■ TO DO
Reproduce exactly the lines of the material beneath, from the line that contains "sorted_by_key group_item_id (resolved" to the line that contains "Definition healthy (r", both included, and no other lines.

■ GIVEN INFORMATION
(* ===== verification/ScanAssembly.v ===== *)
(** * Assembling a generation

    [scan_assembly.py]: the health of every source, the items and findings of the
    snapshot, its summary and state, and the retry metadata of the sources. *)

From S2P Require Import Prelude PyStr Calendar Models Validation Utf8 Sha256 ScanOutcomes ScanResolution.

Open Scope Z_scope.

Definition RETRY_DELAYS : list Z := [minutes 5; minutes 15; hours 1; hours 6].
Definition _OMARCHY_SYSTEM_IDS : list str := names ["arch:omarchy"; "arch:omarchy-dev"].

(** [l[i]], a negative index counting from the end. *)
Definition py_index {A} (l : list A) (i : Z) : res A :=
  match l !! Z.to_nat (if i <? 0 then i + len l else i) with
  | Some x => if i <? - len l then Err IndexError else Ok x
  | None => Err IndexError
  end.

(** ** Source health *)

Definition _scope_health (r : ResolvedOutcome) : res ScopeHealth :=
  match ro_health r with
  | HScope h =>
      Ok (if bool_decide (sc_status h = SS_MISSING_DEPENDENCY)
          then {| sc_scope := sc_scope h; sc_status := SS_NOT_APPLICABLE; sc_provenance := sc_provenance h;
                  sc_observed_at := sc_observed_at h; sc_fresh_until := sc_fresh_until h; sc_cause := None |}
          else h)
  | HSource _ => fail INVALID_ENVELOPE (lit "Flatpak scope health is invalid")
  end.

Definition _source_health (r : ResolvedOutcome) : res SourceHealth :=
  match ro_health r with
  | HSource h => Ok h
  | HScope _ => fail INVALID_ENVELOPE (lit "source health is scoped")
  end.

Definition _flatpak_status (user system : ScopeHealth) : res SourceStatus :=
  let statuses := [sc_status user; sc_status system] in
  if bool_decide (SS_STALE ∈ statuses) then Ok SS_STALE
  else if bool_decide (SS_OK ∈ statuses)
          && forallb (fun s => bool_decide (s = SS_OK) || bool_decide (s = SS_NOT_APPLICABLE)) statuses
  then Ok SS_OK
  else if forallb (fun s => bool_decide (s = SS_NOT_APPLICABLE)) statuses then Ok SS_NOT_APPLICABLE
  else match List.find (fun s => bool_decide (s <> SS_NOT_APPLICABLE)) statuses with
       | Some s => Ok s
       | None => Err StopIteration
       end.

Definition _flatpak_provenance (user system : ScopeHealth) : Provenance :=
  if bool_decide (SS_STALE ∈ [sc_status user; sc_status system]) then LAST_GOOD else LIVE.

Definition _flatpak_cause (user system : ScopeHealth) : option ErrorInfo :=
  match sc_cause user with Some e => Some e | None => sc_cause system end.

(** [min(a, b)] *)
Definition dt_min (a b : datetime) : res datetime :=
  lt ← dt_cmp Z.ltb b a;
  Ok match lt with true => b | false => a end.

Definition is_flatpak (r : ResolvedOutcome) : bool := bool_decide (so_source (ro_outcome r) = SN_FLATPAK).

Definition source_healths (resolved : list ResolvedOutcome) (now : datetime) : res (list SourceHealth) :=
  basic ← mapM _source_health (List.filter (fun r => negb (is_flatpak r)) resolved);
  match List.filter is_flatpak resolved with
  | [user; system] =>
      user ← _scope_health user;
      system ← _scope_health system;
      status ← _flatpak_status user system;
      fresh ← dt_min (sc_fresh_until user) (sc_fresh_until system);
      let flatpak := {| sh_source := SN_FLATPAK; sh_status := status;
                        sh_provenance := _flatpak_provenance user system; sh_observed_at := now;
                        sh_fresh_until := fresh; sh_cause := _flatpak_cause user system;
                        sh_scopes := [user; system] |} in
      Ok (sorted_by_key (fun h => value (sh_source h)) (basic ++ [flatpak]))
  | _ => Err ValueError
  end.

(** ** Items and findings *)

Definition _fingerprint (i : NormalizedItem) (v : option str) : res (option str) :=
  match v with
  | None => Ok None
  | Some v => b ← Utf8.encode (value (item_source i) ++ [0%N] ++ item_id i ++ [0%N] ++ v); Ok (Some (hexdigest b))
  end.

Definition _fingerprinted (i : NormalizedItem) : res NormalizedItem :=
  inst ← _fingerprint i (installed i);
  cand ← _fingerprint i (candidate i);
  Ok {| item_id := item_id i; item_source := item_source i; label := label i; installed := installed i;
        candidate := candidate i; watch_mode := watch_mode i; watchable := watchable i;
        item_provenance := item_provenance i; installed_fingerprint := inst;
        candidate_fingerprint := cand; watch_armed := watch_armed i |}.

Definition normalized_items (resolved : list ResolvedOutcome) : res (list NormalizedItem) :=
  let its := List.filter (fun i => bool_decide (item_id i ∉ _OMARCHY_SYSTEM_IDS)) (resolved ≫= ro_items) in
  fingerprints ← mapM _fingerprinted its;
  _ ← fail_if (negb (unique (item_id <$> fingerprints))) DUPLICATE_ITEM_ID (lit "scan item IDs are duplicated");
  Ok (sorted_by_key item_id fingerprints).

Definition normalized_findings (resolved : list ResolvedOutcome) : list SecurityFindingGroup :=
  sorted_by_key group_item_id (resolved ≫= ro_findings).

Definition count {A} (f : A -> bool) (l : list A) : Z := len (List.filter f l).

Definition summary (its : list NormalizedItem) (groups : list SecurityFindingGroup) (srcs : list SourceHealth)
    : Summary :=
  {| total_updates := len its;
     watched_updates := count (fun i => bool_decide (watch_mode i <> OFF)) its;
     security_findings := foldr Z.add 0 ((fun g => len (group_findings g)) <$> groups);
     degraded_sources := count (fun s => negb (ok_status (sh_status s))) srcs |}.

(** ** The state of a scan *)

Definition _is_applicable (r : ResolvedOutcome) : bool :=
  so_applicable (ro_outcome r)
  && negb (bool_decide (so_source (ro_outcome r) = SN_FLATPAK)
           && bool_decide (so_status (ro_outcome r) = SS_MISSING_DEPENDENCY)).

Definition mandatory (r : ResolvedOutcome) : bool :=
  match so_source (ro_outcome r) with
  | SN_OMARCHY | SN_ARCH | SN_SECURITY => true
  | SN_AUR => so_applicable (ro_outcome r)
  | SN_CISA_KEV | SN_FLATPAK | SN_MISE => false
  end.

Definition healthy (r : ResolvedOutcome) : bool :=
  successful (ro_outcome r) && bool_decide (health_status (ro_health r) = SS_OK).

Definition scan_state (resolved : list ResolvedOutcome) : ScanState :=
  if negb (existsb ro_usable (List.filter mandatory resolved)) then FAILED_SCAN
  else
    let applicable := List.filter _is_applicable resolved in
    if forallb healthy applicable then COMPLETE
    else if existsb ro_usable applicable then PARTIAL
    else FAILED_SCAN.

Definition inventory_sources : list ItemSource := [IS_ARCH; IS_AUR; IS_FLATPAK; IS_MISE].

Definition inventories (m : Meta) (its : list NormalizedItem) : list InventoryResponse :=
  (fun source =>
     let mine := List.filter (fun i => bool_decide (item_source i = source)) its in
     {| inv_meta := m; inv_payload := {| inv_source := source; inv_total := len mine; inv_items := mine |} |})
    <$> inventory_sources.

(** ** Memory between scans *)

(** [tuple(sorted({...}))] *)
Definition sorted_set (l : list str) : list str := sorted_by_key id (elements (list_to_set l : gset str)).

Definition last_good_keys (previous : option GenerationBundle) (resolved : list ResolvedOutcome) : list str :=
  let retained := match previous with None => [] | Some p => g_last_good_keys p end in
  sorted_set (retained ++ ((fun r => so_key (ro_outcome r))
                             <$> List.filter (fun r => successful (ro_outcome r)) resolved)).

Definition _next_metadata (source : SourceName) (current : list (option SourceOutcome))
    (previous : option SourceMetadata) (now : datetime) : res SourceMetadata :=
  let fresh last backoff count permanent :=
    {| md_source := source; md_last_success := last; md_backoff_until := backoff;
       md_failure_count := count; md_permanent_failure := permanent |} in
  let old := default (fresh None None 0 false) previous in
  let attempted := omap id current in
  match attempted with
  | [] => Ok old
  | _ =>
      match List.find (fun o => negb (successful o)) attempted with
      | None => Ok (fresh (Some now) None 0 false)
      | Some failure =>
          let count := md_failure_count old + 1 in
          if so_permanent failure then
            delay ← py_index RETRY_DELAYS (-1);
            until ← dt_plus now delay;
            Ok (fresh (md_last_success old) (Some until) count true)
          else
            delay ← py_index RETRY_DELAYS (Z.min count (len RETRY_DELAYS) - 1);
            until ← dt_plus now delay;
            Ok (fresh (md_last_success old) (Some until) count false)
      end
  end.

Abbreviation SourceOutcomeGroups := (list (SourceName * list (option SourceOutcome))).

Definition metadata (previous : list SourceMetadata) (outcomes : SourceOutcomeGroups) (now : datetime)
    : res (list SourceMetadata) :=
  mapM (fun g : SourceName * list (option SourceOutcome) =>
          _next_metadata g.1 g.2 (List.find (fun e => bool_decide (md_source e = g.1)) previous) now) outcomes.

...

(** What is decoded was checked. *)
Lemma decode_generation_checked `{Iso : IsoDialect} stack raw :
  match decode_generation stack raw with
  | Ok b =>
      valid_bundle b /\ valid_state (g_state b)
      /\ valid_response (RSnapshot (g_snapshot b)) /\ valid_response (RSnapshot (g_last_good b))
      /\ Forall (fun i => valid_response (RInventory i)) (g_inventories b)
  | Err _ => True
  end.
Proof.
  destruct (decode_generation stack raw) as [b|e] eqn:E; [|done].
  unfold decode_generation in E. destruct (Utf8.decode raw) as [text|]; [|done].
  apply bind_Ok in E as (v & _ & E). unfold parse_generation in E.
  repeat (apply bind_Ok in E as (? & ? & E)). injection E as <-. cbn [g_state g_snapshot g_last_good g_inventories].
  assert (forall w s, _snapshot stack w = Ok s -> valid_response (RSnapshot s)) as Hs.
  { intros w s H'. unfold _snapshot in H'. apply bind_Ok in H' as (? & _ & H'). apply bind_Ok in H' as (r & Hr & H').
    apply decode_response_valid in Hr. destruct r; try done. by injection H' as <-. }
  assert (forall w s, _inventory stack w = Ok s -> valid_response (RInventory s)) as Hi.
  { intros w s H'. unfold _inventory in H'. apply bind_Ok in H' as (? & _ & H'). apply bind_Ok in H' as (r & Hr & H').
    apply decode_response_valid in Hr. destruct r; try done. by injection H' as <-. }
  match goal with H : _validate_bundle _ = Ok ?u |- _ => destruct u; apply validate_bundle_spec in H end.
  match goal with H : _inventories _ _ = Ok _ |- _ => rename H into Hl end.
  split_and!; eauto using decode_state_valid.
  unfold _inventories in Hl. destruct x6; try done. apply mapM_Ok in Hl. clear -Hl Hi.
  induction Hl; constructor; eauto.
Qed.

■ REPLY TO THE EXERCISE
  sorted_by_key group_item_id (resolved ≫= ro_findings).

Definition count {A} (f : A -> bool) (l : list A) : Z := len (List.filter f l).

Definition summary (its : list NormalizedItem) (groups : list SecurityFindingGroup) (srcs : list SourceHealth)
    : Summary :=
  {| total_updates := len its;
     watched_updates := count (fun i => bool_decide (watch_mode i <> OFF)) its;
     security_findings := foldr Z.add 0 ((fun g => len (group_findings g)) <$> groups);
     degraded_sources := count (fun s => negb (ok_status (sh_status s))) srcs |}.

(** ** The state of a scan *)

Definition _is_applicable (r : ResolvedOutcome) : bool :=
  so_applicable (ro_outcome r)
  && negb (bool_decide (so_source (ro_outcome r) = SN_FLATPAK)
           && bool_decide (so_status (ro_outcome r) = SS_MISSING_DEPENDENCY)).

Definition mandatory (r : ResolvedOutcome) : bool :=
  match so_source (ro_outcome r) with
  | SN_OMARCHY | SN_ARCH | SN_SECURITY => true
  | SN_AUR => so_applicable (ro_outcome r)
  | SN_CISA_KEV | SN_FLATPAK | SN_MISE => false
  end.

Definition healthy (r : ResolvedOutcome) : bool :=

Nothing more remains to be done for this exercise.